Образ божественной пряхи проник в одно из ранних стихотворений Есенина «Подражанье песне» (1910): «В пряже солнечных дней время выткало нить…» (I, 27).

Античность и Первая мировая война

Проявления античности в творчестве Есенина заметны в следующем: это мифологическая топонимика (Лета); древнегреческие и римские мифологические и исторические имена (Феб, Геба, Гомер, Гермес Трисмегист, Геродот и др.); названия древнегреческих эпических фольклорно-мифологиче-ских произведений, прошедших литературную обработку (напр., «Илиада» Гомера); наименования архитектурных памятников и видов одежды как знаков античной эпохи (напр., Парфенон и хитон, туника, сак).

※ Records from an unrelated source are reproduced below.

Lemma afterInit_result_sound_witness :
  exists x inits M rest,
    [istore 1; icall 2 "fmt.init"; ibr 4 1] = x :: inits ++ M :: rest /\
    Forall (init_call (ex_state [] [istore 1; icall 2 "fmt.init"; ibr 4 1])) inits /\
    ~ init_call (ex_state [] [istore 1; icall 2 "fmt.init"; ibr 4 1]) M /\
    uid M <> uid x /\
    positioned (IP_before 0 4) 10 false (ex_state [] [istore 1; icall 2 "fmt.init"; ibr 4 1]) =
    positioned (IP_before 0 (uid M)) 10 false
      (ex_state [] [istore 1; icall 2 "fmt.init"; ibr 4 1]).
Proof.
  apply (afterInit_result_sound (ex_state [] [istore 1; icall 2 "fmt.init"; ibr 4 1])
           10 (mkBasicBlock 0 0 1 0%Z) [istore 1; icall 2 "fmt.init"; ibr 4 1] false
           (positioned (IP_before 0 4) 10 false
              (ex_state [] [istore 1; icall 2 "fmt.init"; ibr 4 1]))).
  - reflexivity.
  - reflexivity.
  - reflexivity.
  - apply (bool_decide_unpack _). vm_compute. exact I.
  - reflexivity.
Defined.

Одним из первых обращений Есенина к античности стало стихотворение «Греция» (условно 1915), отнесенное к разделу «Два сонета» и написанное в сонетной форме, посвященное Первой мировой войне. Трагизм современной военной эпохи вызвал у автора аллюзии с битвами древних греков с троянцами в «Илиаде», заставил обрядить воинов в туники и напомнил о магических предвещаниях криков соек. Пока неизвестно, выстраивание Есениным параллели с античностью явилось оригинальным авторским приемом, либо какие-нибудь из известных поэту газетных сообщений о событиях на Балканах уже были оформлены в «древнегреческом духе» и невольно побудили автора следовать известному канону.

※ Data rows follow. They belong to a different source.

Lemma logViolation_answer now sid vd m :
  (logViolation now sid vd m).1 =
  match proctoring_sessions (pool m) !! sid with
  | None => Rejected ER_NO_REFERENCED_ROW
  | Some _ =>
      Resolved {| lg_success := true;
                  violationCount :=
                    match activeSessions m !! sid with
                    | Some s => S (length (violations s))
                    | None => 0
                    end |}
  end.
Proof.
  unfold logViolation. destruct (proctoring_sessions (pool m) !! sid); [|done].
  destruct (activeSessions m !! sid); [|done].
  cbn. rewrite length_app. cbn. do 2 f_equal. lia.
Qed.

(** Without an entry in the map the violation is stored and counted,
    and the session is left in the status it has. *)
Lemma logViolation_without_entry now sid vd m row :
  proctoring_sessions (pool m) !! sid = Some row →
  activeSessions m !! sid = None →
  (logViolation now sid vd m).1
    = Resolved {| lg_success := true; violationCount := 0 |} ∧
  proctoring_sessions (pool (logViolation now sid vd m).2) !! sid
    = Some (count_row now row).
Proof.
  intros Hrow Hs. unfold logViolation. rewrite Hrow, Hs. split; [done|].
  cbn. by rewrite lookup_alter_eq, Hrow.
Qed.

Lemma logViolation_counter now sid vd m row :
  proctoring_sessions (pool m) !! sid = Some row →
  stored_count sid (logViolation now sid vd m).2 = Some (S (violation_count row)).
Proof.
  intros Hrow. unfold logViolation, stored_count. rewrite Hrow.
  destruct (activeSessions m !! sid); cbn [snd].
  - destruct (_ && _); cbn; rewrite !lookup_alter_eq, Hrow; cbn; f_equal; lia.
  - cbn. rewrite lookup_alter_eq, Hrow. cbn. f_equal. lia.
Qed.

Из воспоминаний сына поэта К. С. Есенина известно, что туника была зримым образом древнегреческой одежды, она изображалась на коробке любимых есенинских папирос: «Курил он “Сафо”. Были такие папиросы высшего сорта, с женщиной в тунике на коробке».[1636]1636
  Сергей Есенин в стихах и жизни. С. 456.


[Закрыть]
Позже Есенин видел Айседору Дункан в тунике: «…выбегала на сцену московского Большого театра в красной тунике…» («Алмазный мой венец» В. П. Катаева).[1637]1637
  О Есенине: Стихи и проза писателей-современников поэта / Сост. С. П. Кошечкин. М., 1990. С. 430 (курсив наш. – Е. С.).


[Закрыть]

Гермес Трисмегист

Гомер – любимый античный творец для Есенина, у которого существовало свое понимание художественной философии этого легендарного грека. В 1918 г. в статье-трактате «Ключи Марии» дан совет: «Вглядитесь в слова Гомера, ведь он до ясности подчеркивает в себе приобретенное мастерство от пернатых царевичей звуков» (V, 198). В есенинском художественно-публицистическом произведении фигура Гомера встречается неоднократно, в том числе и вместе с другими древнегреческими мыслителями, как вершинный ориентир духовных и поэтических дерзаний, как первооткрыватель высокохудожественной образности:

Если Гермес Трисмегист говорил о том, что «чтó вверху, то внизу, что внизу, то вверху. Звезды на небе и звезды на земле», если Гомер мог сказать о слове, что оно, «как птица, вылетает из-за городьбы зубов», то и наш Боян… не мог он и себя не опрокинуть так же, как Трисмегист, в небо… (V, 197–198).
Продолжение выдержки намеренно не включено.